井上は、平岡が病院を辞めることを責める。平岡は反論する。しかし、井上は平岡に別れを告げる。
命の短い井上が平岡のことを思って苦渋の選択をしたという悲しいシーン。
井上は強気を装っているが、本当は平岡のことが好きで、別れたくないが別れるという
井上の心情に共感するべき重要なシーン。


<映像の持って行き方>
井上の顔のアップが中心。
井上の言葉に反論する平岡の言葉のカットはロング。
井上に感情移入させるために、井上の顔のアップが多用される。
ここまでは定跡。

さらに、井上の言葉に対して、言葉が詰まる平岡のリアクション表情をアップで使用
井上が話しているところでは基本的に井上のアップであるが、
井上の言葉の最後や平岡に衝撃を与える言葉のところには
平岡のリアクション表情がインサートされる。

そして、井上が最終的に別れを告げるシーンでは同ポジでも構わずにつなぎ
まくし立てている感じを出している。


その前提として、このシーンに華を添えているのが"驚き"だ。
驚き1 井上真央が家を出る(伊藤英明が寝ている中)
驚き2 病院ロビーで待っていると平岡祐太が来る(平岡祐太を呼び出すシーンはない)
驚き3 「行きたいところはない。
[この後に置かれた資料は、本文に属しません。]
(* ===== verification/KnobLattice.v ===== *)
(** * Knob lattices

    The values a compile knob takes ([gbf-policy/src/compile.rs]): the ordered
    enums with their ranks, the knob groups built of them, the pressure
    thresholds, and the trait [MonotoneKnob] that orders all of these.  The
    repair policy of [gbf-policy/src/repair.rs] is here too.

    The trait becomes a class of two methods; [LawfulKnob] is the promise that
    the clients of the trait rely on: ranks tell values apart and the successor
    test is the order of ranks.  [GroupOrder] is the promise of the groups. *)

From S2P Require Import Prelude.

(** ** The trait *)

(** [{:?}] of a derived [Debug]: the name of a variant. *)
Class RDebug (A : Type) := debug : A -> string.

Class MonotoneKnob (A : Type) := {
  rank : A -> Z;
  is_monotone_successor_of : A -> A -> bool;  (* self, previous *)
}.

Definition is_monotone_advance {A} `{MonotoneKnob A} (from to : A) : bool :=
  rank from <=? rank to.

Definition is_strict_advance {A} `{MonotoneKnob A} (from to : A) : bool :=
  rank from <? rank to.

(** The macro: the rank is the discriminant and [>=] the derived order, which
    compares discriminants. *)
Definition monotone_enum {A} (discriminant : A -> Z) : MonotoneKnob A := {|
  rank := discriminant;
  is_monotone_successor_of self previous := discriminant previous <=? discriminant self |}.

(** A group has no rank of its own: the trait's default is 0. *)
Definition monotone_group {A} (successor : A -> A -> bool) : MonotoneKnob A := {|
  rank _ := 0;
  is_monotone_successor_of := successor |}.

Class LawfulKnob (A : Type) `{MonotoneKnob A} := {
  rank_inj : forall a b : A, rank a = rank b -> a = b;
  rank_u8 : forall a : A, 0 <= rank a < 256;
  successor_rank : forall a b : A, is_monotone_successor_of a b = (rank b <=? rank a);
}.

Create HintDb knobs.

Ltac solve_lawful :=
  split;
  [ by intros [] []
         | by intros []; vm_compute
         | by intros [] [] ].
あなたとは行きたくない」と井上真央は平岡祐太に別れを告げる(酒井若菜との会話では、行きたいところはなくても良くて相手と一緒で楽しければどこへ行っても最強のデートになる、という話になっていた。そのため視聴者は、デートの場所を約束しに行ったのだと思い、別れを告げるものとは思っていない)

これらの驚きがあるために、視聴者は
「単なる別れのシーン」として見るのではなく、
「ドキドキする別れの重要なシーン」として見ることができる。